Sobre o atendimento municipal para essas crianças, Aline afirma que não vê projetos exclusivos destinados a elas no município do Crato. Ao acompanhar de perto algumas mães, ela consegue enxergar a falha do município cearense com relação à falta de profissionais para a realização do tratamento dos pequenos.

Depoimento de Aline sobre o atendimento municipal

Além de desafios como estes, é preciso mencionar outros problemas enfrentados por crianças como João. O preconceito e a inclusão social dessas pessoas no ambiente escolar, é um deles.

Educação

Como primeira instância de convívio social de uma criança, o ambiente escolar precisa ser a base para uma educação de qualidade e inclusiva, permitindo assim, o desenvolvimento de um senso crítico.

Segundo a palestrante e presidente da Associação de Pais Amigos e Profissionais dos Autistas do Cariri, Ana Moésia, 42 anos, em muitos casos, os próprios espaços de formação social e intelectual dificultam o desenvolvimento dessas crianças diagnosticadas com TEA. A má adaptação, somada à falta de materiais escolares e pedagógicos, são um dos principais fatores para esta dificuldade.

Mesmo estando prevista na Lei N° 12.764, de 2012, que garante a inserção e suporte aos portadores de autismo à educação e ao ensino profissionalizante, algumas instituições não possuem ferramentas adequadas para cumprir essa determinação. Fatores como preconceito e discriminação dificultam ainda mais essa realidade. Criando assim um cenário de incertezas para essas crianças e suas famílias. Para Ana, essa é uma das principais preocupações das famílias.

Depoimento de Ana

Apesar da segurança na Constituição, muitas famílias, além de precisarem lidar com o medo do convívio e a falta de amparo necessária para seus familiares, precisam enfrentar problemas como a não garantia de uma simples matrícula em uma escola, seja ela da rede pública ou particular.
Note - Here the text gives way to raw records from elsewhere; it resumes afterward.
Lemma sound_notify st n c (Q : unit -> Control S -> Prop) R :
  ready False st n c -> (forall c', ready False st (Datatypes.S n) c' -> Q tt c') ->
  runs notify_state_changed c Q R.
Proof.
  intros (Hr & Hst & Hok & Hn & Hs & Hp) HQ. unfold runs, notify_state_changed. apply HQ.
  split_and!; try done. simpl. congruence.
Qed.

(** The notification of a committed change, and the answer. *)
Lemma sound_answer {A} (changed : bool) (answer : A) st0 st n c R :
  ready False st n c ->
  (changed = false -> st_servers st = st_servers st0 /\ st_tunnels st = st_tunnels st0) ->
  runs (_ ← notify_if changed; mret answer) c (fun _ => accepted st0 n) R.
Proof.
  intros Hr Hsame. apply runs_bind. destruct changed; simpl.
  - apply (sound_notify st n); [done|]. intros c' Hr'. apply runs_ret. by apply (accept_changed _ st).
  - apply runs_ret, runs_ret. exists st, n. split_and!; [done|by left|]. by intros _; apply Hsame.
Qed.

(** Work on the credential store that spares what is referenced. *)
Lemma sound_store {A} (m : Action S A) st n c (Q : Result A -> Control S -> Prop) R :
  ready False st n c -> (forall key, referenced st key -> leaves key m) ->
  (forall r c', ready False st n c' -> Q r c') ->
  runs (attempt (on_store m)) c Q R.
Proof.
  intros (Hr & Hst & Hok & Hn & [He _] & Hp) Hl HQ.
  assert (forall s, (m (credentials c)).2 = s -> ready False st n (set_credentials s c)) as Hready.
  { intros s <-. split_and!; try done. simpl. apply (references_undisturbed st (credentials c)); [done|].
    intros key Hk. by apply Hl. }
  apply runs_attempt, runs_on_store; intros x s E; apply HQ, Hready; by rewrite E.
Qed.

Lemma checkpoint_rest st db : at_rest st db -> at_rest st (checkpoint db).2.
Proof.
  intros Hr. unfold checkpoint. destruct (poisoned_ db) eqn:Hp; [done|].
  destruct (bool_decide _); [done|]. destruct (at_rest_usable st db Hr Hp) as [Ht [Hs Hx]].
  unfold mbind, ST_bind, run.
  destruct (pop_fault_spec db) as (f & db1 & -> & Ht1 & (Hs1 & Hx1 & Hp1) & _). destruct f as [f|]; simpl.
  - unfold at_rest, after_fault, committed. destruct (fault_rolls_back f); simpl;
      rewrite ?Hs1, ?Hs, ?Ht1; simpl; split_and!; auto; congruence.
  - assert (at_rest st (mkDatabase (tables db1) (saved db1) (transaction_ db1) (poisoned_ db1)
      (faults db1))) as Hr1.
    { unfold at_rest, committed. simpl. rewrite Hs1, Hs. simpl. split_and!; [congruence..|by right]. }
    by destruct checkpoint_incomplete.
Qed.

Lemma sound_checkpoint st n c (Q : Result unit -> Control S -> Prop) R :
  ready False st n c -> (forall r c', ready False st n c' -> Q r c') ->
  runs (attempt (on_db checkpoint)) c Q R.
Proof.
  intros (Hr & Hst & Hok & Hn & [He _] & Hp) HQ. apply runs_attempt. unfold runs, on_db.
  pose proof (checkpoint_rest st (state_db c) Hr) as Hc.
  destruct (checkpoint (state_db c)) as [[a|e] db]; apply HQ; by split_and!.
Qed.

(** ** Queries *)

(** A handler that only reads answers from the contents and changes nothing. *)
Lemma sound_read {A} (answer : A) st n c :
  work st n st c ->
  runs (_ ← on_db commit; mret answer) c (fun _ => accepted st n) (fails st n).
Proof.
  intros Hw. pose proof Hw as (_ & _ & _ & Hok & _). apply runs_bind.
  apply (sound_commit st st n c); [done..|]. intros c' Hr _. apply runs_ret. by apply accept_same.
Qed.

Lemma sound_identifier p st n c (k : bytes -> Action (Control S) Json) :
  ready False st n c ->
  (forall identifier c1, work st n st c1 ->
     runs (k identifier) c1 (fun _ => accepted st n) (fails st n)) ->
  runs (identifier ← ST_lift (identifier_param p); scoped (k identifier)) c
    (fun _ => accepted st n) (fun _ => ready False st n).
Proof.
  intros Hr Hk. apply runs_bind, (ready_lift _ st n); [done|]. intros identifier _.
  apply sound_scoped; [done|]. auto.
Qed.

Lemma sound_resolve identifier st n c (k : ServerRecord -> Action (Control S) Json) :
  work st n st c ->
  (forall r c', kept_server st r -> work st n st c' ->
     runs (k r) c' (fun _ => accepted st n) (fails st n)) ->
  runs (r ← resolve_server identifier; k r) c (fun _ => accepted st n) (fails st n).
Proof.
  intros Hw Hk. apply runs_bind, (work_resolve_server _ _ _ _ _ st); [done..|]. intros; by apply Hk.
Qed.

Lemma sound_list id st n c (k : list TunnelRecord -> Action (Control S) Json) :
  work st n st c ->
  (forall c', work st n st c' ->
     runs (k (tunnels_of (str id) st)) c' (fun _ => accepted st n) (fails st n)) ->
  runs (l ← list_by_server limits id; k l) c (fun _ => accepted st n) (fails st n).
Proof.
  intros Hw Hk. apply runs_bind, (work_list_by_server _ _ _ _ _ Hlimits _ st); [done..|].
  intros; by apply Hk.
Qed.

Lemma sound_resolve_tunnel identifier st n c (k : TunnelRecord -> Action (Control S) Json) :
  work st n st c ->
  (forall t c', kept_tunnel st t -> work st n st c' ->
     runs (k t) c' (fun _ => accepted st n) (fails st n)) ->
  runs (t ← resolve_tunnel limits identifier; k t) c (fun _ => accepted st n) (fails st n).
Proof.
  intros Hw Hk. apply runs_bind, (work_resolve_tunnel _ _ _ _ _ Hlimits _ st); [done..|].
  intros; by apply Hk.
Qed.

Lemma sound_parent t st n c (k : ServerRecord -> Action (Control S) Json) :
  work st n st c -> kept_tunnel st t ->
  (forall r c', st_servers st !! str (tr_server_id t) = Some r -> work st n st c' ->
     runs (k r) c' (fun _ => accepted st n) (fails st n)) ->
  runs (r ← on_db (ServerRepository.get_by_id (tr_server_id t)); k r) c (fun _ => accepted st n)
    (fails st n).
Proof.
  intros Hw Ht Hk. apply runs_bind, (work_parent _ _ _ _ t st); [done..|]. auto.
Qed.

Lemma server_inspect_sound : sound_handler (server_inspect limits).
Proof.
  intros p st n c Hr. apply sound_identifier; [done|]. intros identifier c1 Hw.
  apply sound_resolve; [done|]. intros r c2 _ Hw2. apply sound_list; [done|]. intros c3 Hw3.
  by apply sound_read.
Qed.

Lemma tunnel_inspect_sound : sound_handler (tunnel_inspect limits).
Proof.
  intros p st n c Hr. apply sound_identifier; [done|]. intros identifier c1 Hw.
  apply sound_resolve_tunnel; [done|]. intros t c2 Ht Hw2. apply sound_parent; [done..|].
  intros r c3 _ Hw3. by apply sound_read.
Qed.

(** ** Handlers that go on after a failed query

    A query that fails may have ended the transaction; what is read afterwards is still
    what the database contains. *)

Definition reading {A} (m : Action Database A) : Prop := forall db,
  let db' := (m db).2 in
  transaction_ db' = transaction_ db /\ poisoned_ db' = poisoned_ db /\
  (tables db' = tables db /\ saved db' = saved db \/ tables db' = committed db /\ saved db' = None).

Lemma reading_run {A} operation (query : Tables -> A) : reading (run operation (select query)).
Proof.
  intros db db'. subst db'. unfold run, select.
  destruct (pop_fault_spec db) as (f & db1 & -> & Ht & (Hs & Hx & Hp) & _).
  destruct f as [f|]; simpl; [|auto]. unfold after_fault, committed.
  destruct (fault_rolls_back f); simpl; rewrite ?Hs, ?Ht; auto.
Qed.

Lemma reading_lift {A} (r : Result A) : reading (ST_lift r).
Proof. intros db. simpl. auto. Qed.

Lemma reading_bind {A B} (m : Action Database A) (k : A -> Action Database B) :
  reading m -> (forall a, reading (k a)) -> reading (m ≫= k).
Proof.
  intros Hm Hk db db'. subst db'. unfold mbind, ST_bind. specialize (Hm db). simpl in Hm.
  destruct (m db) as [[a|e] db1]; simpl in *; [|done]. specialize (Hk a db1). simpl in Hk.
  destruct Hm as (Hx & Hp & Hm), Hk as (Hx' & Hp' & Hk). unfold committed in *.
  split_and!; [congruence..|]. destruct Hm as [[Ht Hs]|[Ht Hs]], Hk as [[Ht' Hs']|[Ht' Hs']];
    rewrite ?Ht', ?Hs', ?Ht, ?Hs; simpl; auto.
Qed.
Em algumas dessas instituições, a falta de condições ou verbas suficientes para o atendimento correto destas pessoas, acaba sendo umas das razões para que isto aconteça. A falta de material adaptado e atividades pedagógicas lúdicas que facilitem o entendimento e a educação, são outros exemplos reais dessa barreira.

Empatia

A compreensão de que é preciso, cada vez mais, se colocar no lugar do outro, pode ser o primeiro passo na busca por uma solução destes e muitos outros desafios. Ana Moésia deixa um recado sobre perseverança e aceitação. Em um relato pessoal, ela conta como é importante o apoio familiar para estas crianças.

Meu conselho para todas as famílias que têm filhos com autismo ou com qualquer tipo de deficiência ou diversidade, que enfrentam discriminação, preconceito, é que eles conheçam e reconheçam os seus filhos como eles são. Que a gente consiga sempre estar nessa luta, lutando pelos direitos para que eles consigam ser incluídos na sociedade, aceitos como eles são e recebendo tudo que eles precisam para se desenvolver e serem pessoas autônomas”.

Colocar em prática a acessibilidade não é só uma questão de qualidade de vida, mas de respeito e amor à diversidade social.

Inclusão acolhe, respeita e sobretudo, não diferencia.